USA ziehen 5.000 Soldaten aus Deutschland ab – und spalten die Politik
Lotta SchulteUSA ziehen 5.000 Soldaten aus Deutschland ab – und spalten die Politik
Die USA haben Pläne bekannt gegeben, 5.000 Soldaten aus Deutschland abziehen zu wollen. Die Entscheidung hat unter deutschen Politikern und Militärfachleuten Kritik ausgelöst. Manche warnen, der Schritt schwäche die Sicherheit, andere halten ihn für unbedeutend.
Der Abzug erfolgt parallel zur Aufkündigung eines für 2024 geplanten Abkommens zwischen den USA und Deutschland über die Stationierung von Raketensystemen. Der Militärwissenschaftler Carlo Masala warnte, die Streichung dieses Vertrags schaffe eine kritische Lücke in der Abschreckung gegenüber Russland. Die Aufkündigung des Abkommens sei besorgniserregender als die Truppenverringerung selbst.
Der außenpolitische Sprecher der CDU, Jürgen Hardt, betonte die Bedeutung US-amerikanischer Stützpunkte wie des EUCOM in Stuttgart und der Ramstein Air Base. Der Abzug untergrabe jahrzehntelange glaubwürdige Abschreckung gegen potenzielle Bedrohungen, so Hardt. Die verteidigungspolitische Sprecherin der SPD, Siemtje Möller, bezeichnete die Vorgehensweise von Präsident Trump als „unberechenbar“ und die Entscheidung als „strategisch unbegründet“.
Dagegen spielte Sören Pellmann von der Linken den Abzug als „viel Lärm um nichts“ herunter.

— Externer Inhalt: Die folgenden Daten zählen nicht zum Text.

(* ===== verification/TcpCommandLine.v ===== *)
(** From the command line to the printed report: the command tcp_upload, run by
    the shell's task, and the connection of the TCP server it arrives on. *)
From S2P Require Import Prelude CInt Platform CString Kernel NetIp Session World Environment Print Common Server TcpReceiver TcpUploader Shell Network CommandLine.
Import Stdlib.Strings.String.StringSyntax.
Open Scope Z_scope.

(** ** What is printed of a report *)
Section Text.

Definition tcp_packet_lines (sent errors : Z) : bytes :=
  (text "Num packets:" ++ tab ++ decimal sent ++ nl)
  ++ (text "Num errors:" ++ tab ++ decimal errors ++ text " (retry or fail)" ++ nl).

Lemma tcp_stats_text r :
  0 <= client_time_in_us r ->
  exists t, shell_tcp_upload_print_stats r = Done (t, tt) /\
    contains t (tcp_packet_lines (nb_packets_sent r) (nb_packets_errors r)).
Proof.
  intros H. destruct (print_time _ H) as [t1 E1], (print_rate _ (proj2 (rates_positive r))) as [t2 E2].
  unfold shell_tcp_upload_print_stats. cbn [CONFIG_NET_TCP]. rewrite E1, E2.
  unfold tcp_packet_lines. set (l1 := text "Num packets:" ++ _). set (l2 := text "Num errors:" ++ _).
  clearbody l1 l2. eexists. split; [print_step; reflexivity|]. do 4 apply contains_later.
  match goal with |- contains (l1 ++ l2 ++ ?rest) _ =>
    replace (l1 ++ l2 ++ rest) with ((l1 ++ l2) ++ rest) by (by rewrite <- app_assoc) end.
  apply contains_here.
Qed.
End Text.

(** ** The command tcp_upload *)
Section Command.
Context {L : Lwip} {LOk : LwipOk L} {R : Rtos} {ROk : RtosOk R}.
Context {E : Type} `{!Env E, !SendOk E, !ErrnoOk E} (csock : Z) `{!Connects E csock}.
Context {F : Type} `{!Env F}.
Implicit Types w : world E.
Hypothesis Hcsock : 0 <= csock.

(** What the stack has taken of an upload that asked for packets of [asked]
    bytes and returned [ret] and the results [rs]: [n] packets, and [m] bytes of
    the next. *)
Definition streamed (asked ret : Z) (rs : zperf_results) (evs : list event) (n m : nat) : Prop :=
  let size := clamp_tcp_size asked in
  accepted csock evs = mjoin (replicate n (tcp_packet size)) ++ take m (tcp_packet size) /\
  nb_packets_sent rs = u32 (Z.of_nat n) /\ packet_size rs = size /\
  (m = 0%nat /\ ret = 0 /\ nb_packets_errors rs = 0 \/
   (m < Z.to_nat size)%nat /\ ret < 0 /\ nb_packets_errors rs = 1).

Lemma accepted_setup evs proto name :
  calls evs = setup_calls csock proto name -> accepted csock evs = [].
Proof. destruct evs as [|[c1 r1] [|[c2 r2] [|? ?]]]; try done. by intros [= -> ->]. Qed.
Lemma accepted_prints t : accepted csock (prints t) = [].
Proof. by destruct t. Qed.

Lemma wp_stream stop `{!ClockReaches E stop} fuel param name w :
  sa_family (peer_addr param) = Done AF_INET ->
  read_at 0 sizeof_sockaddr_in (peer_addr param) = Done name ->
  tos param = 0 -> priority param = -1 -> tcp_nodelay param = 0 -> 0 <= up_packet_size param ->
  stop = u32 (fst (answer TaskGetTickCount (env_calls (env w) (setup_calls csock IPPROTO_TCP name))))
           + K_MSEC (duration_ms param) ->
  (1024 < fuel)%nat -> (remaining stop (env w) < fuel)%nat ->
  wp Total (zperf_tcp_upload fuel (Some param) (Some zero_results)) (fun '(ret, r) w' =>
    exists rs evs n m, r = Some rs /\ trace w' = trace w ++ evs /\ Forall no_print evs /\
      0 <= client_time_in_us rs /\ streamed (up_packet_size param) ret rs evs n m) w.
Proof.
  intros Hf Hname Htos Hprio Hnd Hsize Hstop Hfuel Hrem. unfold zperf_tcp_upload. rewrite Htos, Hprio.
  apply wp_bind. eapply (wp_upload_socket _ csock); [exact Hcsock|exact Hf|exact Hname|].
  intros w1 evs1 _ He1 Ht1 Hc1. destruct (Z.ltb_spec csock 0); [lia|]. rewrite Hnd.
  cbn [Z.eqb negb]. apply wp_bind, wp_ret. cbn iota. apply wp_bind.
  pose proof (remaining_calls stop (env w) (setup_calls csock IPPROTO_TCP name)).
  eapply wp_mono.
  { apply wp_conj_partial; [|apply tcp_upload_events].
    apply (wp_tcp_upload stop); rewrite ?He1; [exact Hstop|done|done|lia]. }
  intros [ret rs] w2 [(evs2 & n & m & start & fin & Ht2 & Hacc & _ & _ & Hn & Hps & Htime & Hret) (evs & Ht & Hev)].
  rewrite Ht2 in Ht. apply app_inv_head in Ht as <-.
  apply wp_bind, (wp_trigger _ (LwipClose csock)). intros r e _. apply wp_ret.
  exists rs, (evs1 ++ evs2 ++ [Event (LwipClose csock) r]), n, m. split; [done|].
  split; [cbn [trace emit]; by rewrite Ht2, Ht1, <- !app_assoc|]. split.
  { rewrite !Forall_app. split_and!; [by eapply setup_prints_nothing| |by repeat constructor].
    eapply Forall_impl; [apply upload_prints_nothing|exact Hev]. }
  split; [rewrite Htime; apply u32_range|].
  split; [|done]. rewrite !accepted_app, (accepted_setup _ _ _ Hc1), Hacc. cbn. by rewrite app_nil_r.
Qed.

(** What the command prints at its end. *)
Definition tcp_final_text (ret : Z) (rs : zperf_results) (t : bytes) : Prop :=
  if ret <? 0 then t = text "TCP upload failed (" ++ signed ret ++ text ")" ++ nl
  else shell_tcp_upload_print_stats rs = Done (t, tt) /\
    contains t (tcp_packet_lines (nb_packets_sent rs) 0).

(** [execute_upload] of a TCP upload that waits for its end. *)
Lemma wp_execute_tcp stop `{!ClockReaches E stop} fuel sh param name tb w :
  sa_family (peer_addr param) = Done AF_INET ->
  read_at 0 sizeof_sockaddr_in (peer_addr param) = Done name ->
  tos param = 0 -> priority param = -1 -> tcp_nodelay param = 0 -> 0 <= up_packet_size param ->
  upload_banner param = Done (tb, tt) ->
  stop = u32 (fst (answer TaskGetTickCount
                     (env_calls (env_printed tb (env w)) (setup_calls csock IPPROTO_TCP name))))
           + K_MSEC (duration_ms param) ->
  (1024 < fuel)%nat -> (remaining stop (env w) < fuel)%nat ->
  wp Total (execute_upload fuel sh param false false) (fun _ w' => exists ret rs t evs n m,
    trace w' = trace w ++ evs /\ printed evs = tb ++ t /\ tcp_final_text ret rs t /\
    streamed (up_packet_size param) ret rs evs n m) w.
Proof.
  intros Hf Hname Htos Hprio Hnd Hsize Htb Hstop Hfuel Hrem. unfold execute_upload.
  apply wp_bind. eapply wp_say; [exact Htb|].
  apply wp_bind. unfold execute_udp. cbn [andb negb CONFIG_NET_UDP].
  apply wp_bind. eapply wp_say; [reflexivity|]. apply wp_ret. cbn iota.
  apply wp_bind. unfold execute_tcp. cbn [negb andb CONFIG_NET_TCP]. apply wp_bind.
  pose proof (remaining_printed stop tb (env w)).
  eapply wp_mono; [by eapply wp_stream; try done; cbn; lia|].
  intros [ret r] w1 (rs & evs & n & m & -> & Ht & Hq & Htime & Hs). cbn [trace after_text] in Ht.
  rewrite app_nil_r in Ht.
  assert (Hend : forall t w', trace w' = trace w1 ++ prints t -> tcp_final_text ret rs t ->
            exists ret rs t evs n m, trace w' = trace w ++ evs /\ printed evs = tb ++ t /\
              tcp_final_text ret rs t /\ streamed (up_packet_size param) ret rs evs n m).
  { intros t w' Ht' Hfin. exists ret, rs, t, (prints tb ++ evs ++ prints t), n, m.
    split; [by rewrite Ht', Ht, <- !app_assoc|]. split; [|split; [done|]].
    - by rewrite !printed_app, !printed_prints, (printed_none evs).
    - destruct Hs as [Hacc Hs]. split; [|done].
      by rewrite !accepted_app, !accepted_prints, app_nil_r. }
  destruct (Z.ltb_spec ret 0) as [Hr|Hr].
  - apply wp_bind. eapply wp_say; [reflexivity|]. apply wp_ret, wp_ret. eapply Hend; [done|].
    unfold tcp_final_text. by rewrite (proj2 (Z.ltb_lt _ _) Hr).
  - destruct (tcp_stats_text rs Htime) as (t & Ht' & Hl).
    apply wp_bind. eapply wp_say; [unfold deref; rewrite quiet_bind; exact Ht'|]. apply wp_ret, wp_ret.
    eapply Hend; [done|]. unfold tcp_final_text. rewrite (proj2 (Z.ltb_ge _ _) Hr).
    split; [done|]. destruct Hs as (_ & _ & _ & [(_ & _ & He)|(_ & Hbad & _)]); [by rewrite He in Hl|lia].
Qed.

(** C6: the command tcp_upload, from its arguments to its report and to what
    the server makes of it. With an IPv4 address, a port, a duration, a packet
    size and a rate in range, and a stack that sets up the socket without an
    error, whatever pieces it takes the data in and whatever the clock does as long as it reaches the end: the command ends. It
    prints what it was asked for, and then that the upload failed, or a report
    of packets sent and no error. In whatever pieces the bytes the stack took
    arrive on a connection of the server, the server's callback gets one start
    and one end; the number of bytes is, modulo 2^32, the packets of the
    client's report times their size, and part of a packet more when the
    upload failed. *)
Theorem tcp_upload_command stop `{!ClockReaches E stop} fuel program host h a port d n r peer name tb w
    addr k i s0 t1 cb (sw : world F) :
  c_str host = Done h -> (exists c, char_at host 0 = Done c /\ c <> 45) ->
  inet_pton AF_INET6 h = (0, None) -> inet_pton AF_INET h = (1, Some a) ->
  0 < port < 65536 -> 0 <= d <= 4294967 -> 0 <= n < 65536 -> 0 <= r < 2097152 ->
  let asked := remote_port (decimal port) ++ invalid_v6 h ++ connecting_v4 a in
  upload_peer (Some host) (Some (decimal port ++ [0])) = Done (invalid_v6 h ++ connecting_v4 a, Some peer) ->
  read_at 0 sizeof_sockaddr_in peer = Done name ->
  upload_banner (UploadParams peer (1000 * d) r n 0 0 (-1)) = Done (tb, tt) ->
  stop = u32 (fst (answer TaskGetTickCount (env_calls (env_printed tb (env_printed asked (env w)))
                                              (setup_calls csock IPPROTO_TCP name))))
           + K_MSEC (1000 * d) ->
  (1024 < fuel)%nat -> (remaining stop (env w) < fuel)%nat ->
  table_wf (sessions (glob sw)) -> addr_peer addr = Done (Some k) ->
  get_session addr SESSION_TCP (sessions (glob sw)) = Done (Some i, t1) ->
  row SESSION_TCP t1 !! i = Some s0 -> slot_free s0 = true ->
  session_cb (tcp_server (glob sw)) = Some cb ->
  wp Total (shell_task fuel (upload_args program (text "tcp_upload") host port d n r)) (fun _ w' =>
    exists ret rs t evs,
      trace w' = trace w ++ evs /\ printed evs = asked ++ tb ++ t /\ tcp_final_text ret rs t /\
      forall segs, mjoin segs = accepted csock evs -> segs <> [] -> Forall (fun d => d <> []) segs ->
      wp Total (receive_stream addr segs) (fun _ sw' => exists evs' rs' m,
        trace sw' = trace sw ++ evs' /\
        callbacks evs' = [(cb, ZPERF_SESSION_STARTED, None, user_data (tcp_server (glob sw)));
                          (cb, ZPERF_SESSION_FINISHED, Some rs', user_data (tcp_server (glob sw)))] /\
        total_len rs' = u32 (nb_packets_sent rs * packet_size rs + m) /\
        (ret = 0 /\ m = 0 \/ ret < 0 /\ 0 <= m < packet_size rs)) sw) w.
Proof.
  intros Hh Hdash H6 H4 Hport Hd Hn Hr asked Hpeer Hname Htb Hstop Hfuel Hrem Hwf Hk Hget Hi Hfree Hcb.
  eapply (wp_upload_command _ _ _ _ _ _ _ _ _ _ false); [done..|].
  intros w1 Hf _ _ He1 Ht1. pose proof (remaining_printed stop asked (env w)).
  eapply wp_mono; [eapply (wp_execute_tcp stop); try done; rewrite ?He1;
    first [exact Hstop|cbn [up_packet_size]; lia|unfold asked in *; lia]|].
  intros z w2 (ret & rs & t & evs & np & m & Ht2 & Hp & Hfin & Hacc & Hsent & Hps & Hret).
  exists ret, rs, t, (prints asked ++ evs). split; [by rewrite Ht2, Ht1, <- app_assoc|].
  split; [by rewrite printed_app, printed_prints, Hp|]. split; [done|].
  rewrite accepted_app, accepted_prints. intros segs Hsegs Hne Hpos.
  pose proof (clamp_tcp_size_range n ltac:(lia)) as Hrange. cbn [up_packet_size] in *. rewrite <- Hps in *.
  eapply wp_mono.
  { eapply (received_upload _ k (packet_size rs) np m _ _ i s0 t1 cb); try done.
    destruct Hret as [(-> & _)|(? & _)]; lia. }
  intros _ sw' (evs' & rs' & Htr' & Hcbs & Hlen). exists evs', rs', (Z.of_nat m). rewrite Hsent.
  split; [done|]. split; [done|]. split; [done|].
  destruct Hret as [(-> & -> & _)|(? & ? & _)]; lia.
Qed.
End Command.

(** ** Witness

    An upload of a second, on a system with 100 ticks a second and a clock that
    ticks at every reading; the server receives its 9900 bytes in two pieces. *)
Section Witness.
#[local] Existing Instances lwip_example rtos_100hz ticking_errno ticking_send ticking_connects.

Definition example_tcp_args : list bytes :=
  upload_args (literal "zperf") (text "tcp_upload") (literal "10.0.0.7") 5001 1 100 800.
Definition example_shell_world : world Z := World example_globals 0 [].
Definition example_asked : bytes :=
  remote_port (decimal 5001) ++ invalid_v6 (text "10.0.0.7") ++ connecting_v4 [10; 0; 0; 7].
Definition example_banner : bytes := printed_by (upload_banner example_param).

Lemma tcp_upload_command_witness :
  exists w' ret rs t, shell_task (Env0 := ticking) 1101 example_tcp_args example_shell_world = Done (tt, w') /\
    printed (trace w') = example_asked ++ example_banner ++ t /\ tcp_final_text ret rs t /\
    let data := accepted 0 (trace w') in
    Z.of_nat (length data) = 9900 /\
    exists sw' rs' m, receive_stream (Env1 := ticking) example_peer4 [take 1000 data; drop 1000 data]
        example_tcp_server_world = Done (tt, sw') /\
      total_len rs' = u32 (nb_packets_sent rs * packet_size rs + m).
Proof.
  assert (H : wp Total _ _ _) by
    (apply (tcp_upload_command (L := lwip_example) (R := rtos_100hz) (Env0 := ticking) (SendOk0 := _)
       (ErrnoOk0 := ticking_errno) 0 (Connects0 := ticking_connects) (Env1 := ticking) ltac:(lia)
       100 (ClockReaches0 := ticking_clock 100 ltac:(lia)) 1101 (literal "zperf") (literal "10.0.0.7")
       (text "10.0.0.7") [10; 0; 0; 7] 5001 1 100 800 ipv4_peer (take 16 ipv4_peer) example_banner
       example_shell_world example_peer4 (Peer4 35091 16820416) 0%nat example_bound example_tcp_table 7
       example_tcp_server_world);
     [reflexivity|by exists 49|reflexivity|reflexivity|lia|lia|lia|lia|vm_compute; reflexivity|reflexivity
     |vm_compute; reflexivity|vm_compute; reflexivity|lia|cbn; lia|apply (static_table_wf (L := lwip_example))
     |vm_compute; reflexivity|vm_compute; reflexivity|vm_compute; reflexivity|vm_compute; reflexivity
     |reflexivity]).
  apply wp_total_done in H as ([] & w' & Hrun & ret & rs & t & evs & Htr & Hp & Hfin & Hrecv).
  assert (Hlen : Z.of_nat (length (accepted 0 (trace w'))) = 9900)
    by (vm_compute in Hrun; injection Hrun as <-; vm_compute; reflexivity).
  exists w', ret, rs, t. cbn [trace example_shell_world app] in Htr. rewrite Htr in *.
  split; [exact Hrun|]. split; [exact Hp|]. split; [exact Hfin|]. cbv zeta. split; [exact Hlen|].
  set (data := accepted 0 evs) in *. specialize (Hrecv [take 1000 data; drop 1000 data]).
  assert (H1 : take 1000 data <> []) by (intros H; apply (f_equal length) in H; rewrite length_take in H; cbn [length] in H; lia).
  assert (H2 : drop 1000 data <> []) by (intros H; apply (f_equal length) in H; rewrite length_drop in H; cbn [length] in H; lia).
  specialize (Hrecv ltac:(cbn [mjoin list_join]; by rewrite app_nil_r, take_drop) ltac:(done)
                ltac:(constructor; [exact H1|constructor; [exact H2|constructor]])).
  apply wp_total_done in Hrecv as ([] & sw' & Hrun' & evs' & rs' & m & _ & _ & Hl & _).
  exists sw', rs', m. split; [exact Hrun'|exact Hl].
Defined.
End Witness.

Stattdessen forderte er die Schließung aller US-Militärstandorte in Deutschland. Pellmann verwies darauf, dass allein in Rheinland-Pfalz rund 6.500 Deutsche direkt für die US-Streitkräfte arbeiten.
Möller (SPD) rief die europäischen Staaten dazu auf, ihre Investitionen in eine eigene „Sicherheitsarchitektur“ zu beschleunigen. Der Truppenabzug schade den gemeinsamen Sicherheitsinteressen Deutschlands und der USA, argumentierte sie.
Der geplante Abzug US-amerikanischer Truppen spaltet die politische Meinung in Deutschland. Während einige darin eine marginale Veränderung sehen, warnen andere vor langfristigen Sicherheitsrisiken. Die Debatte dreht sich nun darum, ob Europa als Reaktion seine eigenen Verteidigungsfähigkeiten stärken muss.